Bring together copies of the lines in the data below that contain the word "splitting".

········

(** C4. [validate] on a raw record of four strings: a name or an
    address that is blank after trimming gives a failure that carries an
    empty-field error for that field; an email or a recipient email that
    the parser rejects gives a failure that carries "Invalid email
    format" for that field; in every other case the result is the
    submission with the trimmed name and address and the normalized
    addresses. *)
Theorem validate_contract (ev : UserSubmission.email_parser)
    (name email address recipient_email : string) :
  let result :=
    UserSubmission.new ev (raw_record name email address recipient_email) in
  (forall errs, result = Raise (ValidationError errs) ->
     (strip name = "" <->
        exists k, ErrorItem "name" k ∈ errs /\ EmptyField_style k) /\
     (strip address = "" <->
        exists k, ErrorItem "address" k ∈ errs /\ EmptyField_style k) /\
     (ev email = None <-> ErrorItem "email" InvalidEmailFormat ∈ errs) /\
     (ev recipient_email = None <->
        ErrorItem "recipient_email" InvalidEmailFormat ∈ errs)) /\
  (strip name = "" \/ strip address = "" \/
   ev email = None \/ ev recipient_email = None ->
     exists errs, result = Raise (ValidationError errs)) /\
  (strip name <> "" -> strip address <> "" ->
   forall e r, ev email = Some e -> ev recipient_email = Some r ->
     result = Return (UserSubmission.Build (strip name) e (strip address) r)).
Proof.
  cbv zeta. split; [|split].
  - intros errs ->%new_errors.
    rewrite raw_record_name, raw_record_email, raw_record_address,
      raw_record_recipient, !email_field_some.
    repeat split.
    + intros Hblank.
      destruct (constrained_field_cases name) as [(_ & k & Hf & Hk)|(H & _)];
        [|done].
      exists k. split; [|done]. apply elem_of_errors. by left.
    + intros (k & Hin%elem_of_errors & Hk).
      destruct Hin as [[_ H]|[[[=] _]|[[[=] _]|[[=] _]]]].
      destruct (constrained_field_cases name) as [(? & _)|(_ & H')];
        [done|congruence].
    + intros Hblank.
      destruct (constrained_field_cases address) as [(_ & k & Hf & Hk)|(H & _)];
        [|done].
      exists k. split; [|done]. apply elem_of_errors. right; right; by left.
    + intros (k & Hin%elem_of_errors & Hk).
      destruct Hin as [[[=] _]|[[[=] _]|[[_ H]|[[=] _]]]].
      destruct (constrained_field_cases address) as [(? & _)|(_ & H')];
        [done|congruence].
    + intros He. apply elem_of_errors. right; left. by rewrite He.
    + intros [[[=] _]|[[_ H]|[[[=] _]|[[=] _]]]]%elem_of_errors.
      by destruct (ev email).
    + intros Hr. apply elem_of_errors. right; right; right. by rewrite Hr.
    + intros [[[=] _]|[[[=] _]|[[[=] _]|[_ H]]]]%elem_of_errors.
      by destruct (ev recipient_email).
  - intros H. apply new_fails.
    rewrite raw_record_name, raw_record_email, raw_record_address,
      raw_record_recipient, !email_field_some.
    destruct H as [H|[H|[H|H]]].
    + destruct (constrained_field_cases name) as [(_ & k & -> & _)|(? & _)];
        [eauto|done].
    + right; right; left.
      destruct (constrained_field_cases address) as [(_ & k & -> & _)|(? & _)];
        [eauto|done].
    + right; left. rewrite H. eauto.
    + right; right; right. rewrite H. eauto.
  - intros Hn Ha e r He Hr. apply new_ok.
    + rewrite raw_record_name. by apply constrained_field_filled.
    + by rewrite raw_record_email, email_field_some, He.
    + rewrite raw_record_address. by apply constrained_field_filled.
    + by rewrite raw_record_recipient, email_field_some, Hr.
Qed.
(** * PDF document extractor: classification, field extraction, normalisation

    A shallow embedding of the pure core of [main.py]: the text helpers
    ([clean_text], [format_date], [split_birth_place_date],
    [sanitize_filename_part], [generate_new_filename]), the six layout
    extractors, [detect_document_type], [extract_data_by_type] and the
    per-file loop of the bulk endpoint.

    Text is a [string] of 8-bit characters.  Python's character classes
    ([\d], [\w], [\s], [str.isspace], case mapping) are modelled by their
    ASCII members; characters above 127 belong to no class and have no
    case.  Records are Python dicts: [gmap string value] with
    [value := option string] ([None] is Python's [None]). *)

From Stdlib Require Import Ascii String NArith List Lia Bool.
From stdpp Require Import base option list gmap strings.

(** ** Characters *)

Module Chr.

Definition code (c : ascii) : N := N_of_ascii c.

Definition in_range (lo hi c : ascii) : bool :=
  (code lo <=? code c)%N && (code c <=? code hi)%N.

Definition eqc (a b : ascii) : bool := Ascii.eqb a b.

Definition isdigit (c : ascii) : bool := in_range "0"%char "9"%char c.
Definition isupper (c : ascii) : bool := in_range "A"%char "Z"%char c.
Definition islower (c : ascii) : bool := in_range "a"%char "z"%char c.
Definition isalpha (c : ascii) : bool := isupper c || islower c.

(** [\w] *)
Definition isword (c : ascii) : bool := isalpha c || isdigit c || eqc c "_"%char.

(** [\s], [str.isspace]: TAB LF VT FF CR, FS GS RS US, SPACE. *)
Definition isspace (c : ascii) : bool :=
  in_range "009"%char "013"%char c || in_range "028"%char "031"%char c
  || eqc c " "%char.

(** Line boundaries of [str.splitlines]: LF VT FF CR FS GS RS. *)
Definition islinebreak (c : ascii) : bool :=
  in_range "010"%char "013"%char c || in_range "028"%char "030"%char c.

Definition upper (c : ascii) : ascii :=
  if islower c then ascii_of_N (code c - 32) else c.

Definition lower (c : ascii) : ascii :=
  if isupper c then ascii_of_N (code c + 32) else c.

(** A class under [re.IGNORECASE]. *)
Definition ci (p : ascii -> bool) (c : ascii) : bool :=
  p c || p (upper c) || p (lower c).
Inductive exn :=
| TypeError (msg : string)
| Error (msg : string)
| Unmodelled (what : string).   (* the code leaves the modelled fragment *)

(** The outcome of a call: it returns, it throws (the state reached is
    kept: nothing is rolled back), or the model ran out of fuel. *)
Inductive outcome (St A : Type) :=
| Ret (a : A) (s : St)
| Throw (e : exn) (s : St)
| NoFuel.
Arguments Ret {St A} a s.
Arguments Throw {St A} e s.
Arguments NoFuel {St A}.

Definition M (St A : Type) := St -> outcome St A.

Definition ret {St A} (a : A) : M St A := fun s => Ret a s.
Definition throw {St A} (e : exn) : M St A := fun s => Throw e s.
Definition bind {St A B} (m : M St A) (k : A -> M St B) : M St B :=
  fun s => match m s with
           | Ret a s' => k a s'
           | Throw e s' => Throw e s'
           | NoFuel => NoFuel
           end.
Definition gets {St A} (f : St -> A) : M St A := fun s => Ret (f s) s.
Definition modify {St} (f : St -> St) : M St unit := fun s => Ret tt (f s).

(** Running a computation on one component of a pair of states. *)
Definition on_snd {S1 S2 A} (m : M S2 A) : M (S1 * S2) A :=
  fun s => match m (snd s) with
           | Ret a s2 => Ret a (fst s, s2)
           | Throw e s2 => Throw e (fst s, s2)
           | NoFuel => NoFuel
           end.

Declare Scope js_scope.
Delimit Scope js_scope with js.
Notation "x <- c1 ;; c2" := (bind c1 (fun x => c2))
  (at level 61, c1 at next level, right associativity) : js_scope.
Notation "c1 ;; c2" := (bind c1 (fun _ => c2))
  (at level 61, right associativity) : js_scope.

(** *** Truthiness and [typeof] *)
Definition truthy_prim (p : prim) : bool :=
  match p with
  | PUndefined | PNull => false
  | PBool b => b
  | PNum n => negb (n =? 0)
  | PStr s => negb (String.eqb s "")
  | PBuffer _ => true
  end.

Definition truthy (v : value) : bool :=
  match v with VPrim p => truthy_prim p | _ => true end.

Definition truthy_wire (w : wire) : bool :=
  match w with WPrim p => truthy_prim p | _ => true end.

(** *** Own properties *)
Fixpoint assoc {A} (k : string) (kvs : list (string * A)) : option A :=
  match kvs with
  | [] => None
  | (k', v) :: rest => if String.eqb k k' then Some v else assoc k rest
  end.

(** [obj[k] = v] *)
Fixpoint assoc_set {A} (k : string) (v : A) (kvs : list (string * A)) : list (string * A) :=
  match kvs with
  | [] => [(k, v)]
  | (k', v') :: rest =>
      if String.eqb k k' then (k, v) :: rest else (k', v') :: assoc_set k v rest
  end.

(** [arr[i] = v]; an index past the end leaves holes, read as [undefined]. *)
Definition arr_set (xs : list value) (i : nat) (v : value) : list value :=
  if (i <? List.length xs)%nat then firstn i xs ++ v :: skipn (S i) xs
  else xs ++ repeat (VPrim PUndefined) (i - List.length xs) ++ [v].

Fixpoint update {A} (l : list A) (i : nat) (x : A) : list A :=
  match l, i with
  | [], _ => []
  | _ :: r, O => x :: r
  | y :: r, S i' => y :: update r i' x
  end.

Definition value_eqb (a b : value) : bool :=
  match a, b with
  | VRef x, VRef y => (x =? y)%nat
  | VFun x, VFun y => (x =? y)%nat
  | _, _ => false
  end.

Definition key_wire (k : key) : wire :=
  match k with
  | KIdx i => WPrim (PNum (Z.of_nat i))
  | KStr s => WPrim (PStr s)
  end.

(** [key[0] === "$"] *)
Definition dollar (s : string) : bool :=
  match s with
  | String c _ => Ascii.eqb c "$"
  | EmptyString => false
  end.

(** The key whose assignment reaches the prototype. *)
Definition is_proto (s : string) : bool := String.eqb s "__proto__".

End Js.

(** ** freeze and liven (source lines 367-453, with the helpers [get],
    [forEach] and [map] of lines 471-504) *)
Module Marshal.
Import Js.
Open Scope js_scope.

Section WithCallbacks.
(** The state the two callbacks work on. *)
Context {St : Type}.
(** [storeFunction(fn)]: takes a function, returns its id. *)
Variable storeFunction : nat -> M St wire.
(** [getFunction(id)]: takes an id, returns the function. *)
Variable getFunction : wire -> M St value.

(** *** freeze *)

(** The arrays [seen] and [paths], kept side by side. *)
Definition registry := list (value * list key).

(** [paths[seen.indexOf(value)]], when the index is not -1. *)
Fixpoint indexOf (v : value) (seen : registry) : option (list key) :=
  match seen with
  | [] => None
  | (x, p) :: rest => if value_eqb x v then Some p else indexOf v rest
  end.

(** [{ "$": paths[index] }] *)
Definition backref (p : list key) : wire := WObj [("$"%string, WArr (List.map key_wire p))].

(** [keyMap]: [key[0] === "$" ? "$" + key : key] *)
Definition keyMap (k : string) : string := if dollar k then String "$" k else k.

(** [map] on an array: [Array.prototype.map]. *)
Definition map_arr {T} (callback : value -> key -> M T wire) :=
  fix go (xs : list value) (i : nat) : M T (list wire) :=
    match xs with
    | [] => ret []
    | x :: rest =>
        w <- callback x (KIdx i) ;;
        ws <- go rest (S i) ;;
        ret (w :: ws)
    end.

(** [map] on a plain object: the loop over [Object.keys(value)] that
    assigns [obj[keyMap(key)]]. *)
Definition map_obj {T} (callback : value -> key -> M T wire) :=
  fix go (kvs : list (string * value)) (obj : list (string * wire))
      : M T (list (string * wire)) :=
    match kvs with
    | [] => ret obj
    | (k, v) :: rest =>
        w <- callback v (KStr k) ;;
        if is_proto (keyMap k) then throw (Unmodelled "assignment to __proto__")
        else go rest (assoc_set (keyMap k) w obj)
    end.
(** * Tiled preferences: a shallow embedding of src/tiled/preferences.cpp

    The class [Preferences] is a [QSettings] subclass.  The persistent store
    is modelled as a finite map from hierarchical string keys to [QVariant]
    values, the way [QSettings] holds it in memory between a [setValue] and a
    [value].  The objects the class talks to (session, file watcher, timer,
    plugin manager, the global object-type list, emitted signals) are fields
    of one explicit [State] that every member function passes along. *)

From Stdlib Require Import QArith Ascii String.
From Equations Require Import Equations.
From stdpp Require Import gmap strings list fin_maps sorting.

Local Open Scope string_scope.
Local Open Scope list_scope.
Local Open Scope Z_scope.

(** ** Qt value types *)

(** [QDate]: a Julian day number, or the null (invalid) date. *)
Definition QDate := option Z.

(** [QDateTime]: milliseconds since the epoch, or the null date-time. *)
Definition QDateTime := option Z.

(** [QColor]: an RGBA colour, or the invalid colour. *)
Inductive QColor :=
| InvalidColor
| Rgba (r g b a : Z).

Definition Qt_black : QColor := Rgba 0 0 0 255.
Definition Qt_lightGray : QColor := Rgba 192 192 192 255.

(** [qreal] is a double; every finite double is a rational. *)
Definition qreal := Q.

#[local] Set Warnings "-register-all".

(** [QVariant], restricted to the payload types this file stores or reads.
    [QVariantMap] is a [QMap<QString, QVariant>], kept as a key-ordered
    association list. *)
Inductive QVariant :=
| VInvalid
| VBool (b : bool)
| VInt (n : Z)
| VDouble (q : qreal)
| VString (s : string)
| VStringList (l : list string)
| VDate (d : QDate)
| VColor (c : QColor)
| VMap (m : list (string * QVariant)).

Abbreviation QVariantMap := (list (string * QVariant)).
(* ===== verification/Prelude.v ===== *)
(** * OrbWeaver: a verification library of the compiler back end and the machine

    OrbWeaver compiles a C-like script language to byte code for a stack
    machine. This library models the parts of StackLib that are written by hand
    (under src/StackLib) and proves what makes them correct. This file is the
    root: it holds what all others share (results of C code, machine integers,
    byte buffers, loops with fuel, tactics).

    ** The program

    The generated scanner calls the helpers of Stack/lex_proto.c (escapes, the
    preprocessor); the generated parser calls semantic actions, which keep
    names in the symbol table (Stack/sym_table.c) and emit byte code and
    constants through the IL streamer (Stack/il_streamer.c). The driver
    [is_link_optimize] runs the two optimisers (Stack/il1_optimizer.c,
    Stack/il2_optimizer.c) over the code buffer and links code and constants
    into one image. The package encoder (Stack/pkg_encoder.c,
    pkg_encoder_apis.c) writes classes and methods in front of it as
    tag-length-value records, which Stack/pkg_linker.c reads back. The machine
    (StackVM/vm_stack.c) runs the image; it allocates objects from a first-fit
    heap (StackVM/midgard.c, midgard_apis.c), writes output to paged streams
    (StackVM/vm_stream.c), and offers library functions, among them the check
    sums, the key derivation, the ciphers, the message authentication codes and
    the digests of crypto/src.

    ** Files

    - Prelude: this file. Isa: opcodes, instructions, their encoding.
    - Streamer: the record [istream] is the globals of il_streamer.c (code
      buffer, pool, labels); [is_gencode], [is_push_constant], the label list.
    - Linker: [is_link_code], jump tables, and the two things the machine does
      with a linked operand ([vm_load_constant], jumps).
    - L1, L2: the two optimisers, a definition for each pass, its record lists
      and helpers. Driver: [is_link_optimize].
    - Vm: registers, stacks and counters of the machine, and the instructions
      for variables, duplication, jumps, calls and returns.
    - Heap: midgard. Gc: the garbage collector of vm_stack.c, which walks the
      blocks of Heap. Stream: vm_stream.
    - Links: structures chained by a next field, shared by Stream, SymTable,
      Package, PkgLinker and Preproc through the class [Node].
    - SymTable: symbols, scopes, pending jumps.
    - Package, PkgLinker: package objects, encoder and decoder.
    - Mem: byte memory with addresses, for code that works through [char *].
    - Lex, Preproc: lex_proto.c.
    - Crc, Pandora: cr_crc.c and cr_core.c; cr_pandora.c.
    - Decimal, Text: numbers in text; strings as operands of the machine.
    - Machine: the whole loop [vm_decode] on objects that are texts; the record
      [machine] is [vm_instance] with the objects. MachineSafe: its invariant.
      MachineOps: its operations, forward; MachineExpr, MachineCtl: programs.
    - Labels: the symbol table as a map from names to addresses and queues.
    - Sem, Backpatch: labels and jumps of sem_proto.c; the record [sem] is the
      globals of sem_proto.c, il_streamer.c and sym_table.c together, [sm] the
      monad of its actions. Scope: the scopes of instruction nodes.
    - Actions: constants, loads and cases of sem_proto.c. Compile: programs of one
      expression, from the parser's actions to the result on the machine.
    - Des, Aes, Crypt, Mac: cr_des.c, cr_aes.c, cr_crypt.c, cr_mac.c. Digest: the
      block buffer of Sha256 (cr_sha256.c) and Md5 (cr_md5.c).
    - Bytes: lists of bytes with bounds. Codec, Args, Framework: the converters,
      the array functions and the table of vm_framework.c; ArgsList: arrays as
      lists; ArraySpec: what the array functions promise. Each: enumerators
      and splitting; Json: to_json and from_json; JsonSpec: where they are
      inverse.
    A definition has the name of the C function it translates. A function that
    loops is a step function under [loop], which ends with [Timeout] when its
    fuel is exhausted; a [_step] definition is the body of the loop.

    ** Groups of theorems

    - The compiler: emitted code decodes back ([emit_roundtrip]); the linker
      meets its specification ([link_refines]), ends on every input
      ([link_total]) and its operands reach what they should
      ([link_jump_resolves], [constant_roundtrip]); the optimisers compute a
      reference transformation ([l1_optimize_peep], [l2_optimize_function])
      that keeps what the machine does ([l1_preserves_runs]), and the driver
      composes them ([link_optimize_l1]).
    - Machine and storage: calls and returns, reference counts; allocator
      invariants; the collector frees dead objects and keeps live ones
      ([garbage_collect_spec]); stream round trip and release.
    - Symbols: lookup, scopes, clearing of locals, the queues of jumps.
    - Packages: the writer is the reference encoding, the reader reads a class
      back.
    - Scanner: the constants are a finite map, escapes round-trip, what [#if]
      computes. Check sums: CRC-32 is the bit-serial reference. Keys: the boxes
      stay a permutation, the seed is found.
    - The whole way: a constant expression, from the actions of the parser over
      the scopes, the emitted code, the pool and the linked image to the run of
      the machine, gives its value ([source_to_result]).
    - The loop of the machine: the collector frees no object that the stack
      holds ([machine_memory_safe], by induction on the turns); the code of an
      expression leaves its value ([expr_evaluates], [program_returns]); a
      pending exception ends at its handler ([exception_handled]); a switch takes
      the first equal case ([switch_jumps]).
    - Strings: arithmetic and comparison of numbers in text agree with those of
      the numbers ([text_arith], [text_compare]); joining and splitting.
    - The parser's actions: back-patching in one pass gives the code of a
      two-pass assembler ([assemble_two_pass]); labels made up are new
      ([create_label_fresh]); the scopes of an expression, chains of nodes, are
      a machine on lists ([scopes_refine]).
    - Cryptography: decryption inverts encryption for every key and block
      ([des_roundtrip], [aes_roundtrip]) and for messages in memory
      ([crypt_roundtrip]), whose treatment is the textbook mode
      ([crypt_is_textbook]); the MAC is the standard's but for
      padding method 2 on whole blocks ([mac_is_iso]); digests
      are those of the padded blocks of the message.
    - Library functions: arrays are lists ([array_refines_list]), reads are
      lookups and slices ([get_is_lookup], [at_is_slice]), all objects are well
      formed ([array_types_preserved]); from_json and to_json are inverse on a
      class of values, outside of which they fail ([json_roundtrip]); a loop
      sees the elements up to the first empty text ([each_enumerates]), also
      those of a split text ([split_enumerates]); Base 64 is the standard's on
      the way out and on the way back but for the padding ([b64_roundtrip]); the
      machine runs calls of the converters ([converters_run]).
    Theorems that state a property of a defect (a loop that never ends, a read
    behind the end) are there because the code behaves so.

    ** Platform, fuel and bounds

    The code is modelled for LP64, little endian, gcc: [uint8], [uint16] and
    [uint32] have 8, 16 and 64 bits ([uint32] is an [unsigned long]); [u8],
    [u16] and [u64] wrap. Buffers are functions from addresses to bytes with
    the bound MAX_BUFFER_SIZE (Prelude) or finite maps (Mem); an access outside
    is [Undef], as is a NULL dereference or an overflow of a signed number.
    The width of the words of SHA-256 and MD5 is a parameter: the code declares
    them [unsigned long], the standards want 32 bits.
    Fuel is a bound on the turns of a loop. No theorem that claims a result
    takes for granted that the loop ends: it asks for an amount of fuel that is
    stated in its hypotheses (mostly the length of the data plus one), which is
    enough because each turn takes one element or instruction; [loop] gives the
    same result with any more fuel.

    ** Not modelled

    The instructions of the machine whose objects hold pointers (functions as
    objects, calls into other packages, classes); in Machine the room of the heap
    and the dead objects a collection leaves are parameters, which Heap and Gc
    have in detail. The scanner and parser that flex and bison generate; the semantic actions
    of sem_proto.c for functions, calls, left-hand sides and lambdas; listings
    (asm_streamer.c, is_debug); system calls with effects outside the program
    (files, sockets, threads, foreign functions) and the inline assembly behind
    them; SHA-1, which reads bytes into an array of words; vendored
    libraries (WolfSSL, Jansson, http_parser, minIni and others), hosts and
    bindings. Of vm_framework.c: searching in strings, variables, what hosts
    call, the functions around the ciphers, interfaces; the change of a
    pair by its key is translated but has no theorem. [malloc] always succeeds;
    what fresh memory holds, the bytes behind an object, the text of an
    extension and the bytes of a number are parameters. *)
From stdpp Require Export base numbers list gmap strings.
From Stdlib Require Export Sorting.Sorted ZArith Lia.

Declare Scope orb_scope.
Delimit Scope orb_scope with orb.
#[global] Open Scope Z_scope.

········

COMPLETED TASK:
      and splitting; Json: to_json and from_json; JsonSpec: where they are
      the numbers ([text_arith], [text_compare]); joining and splitting.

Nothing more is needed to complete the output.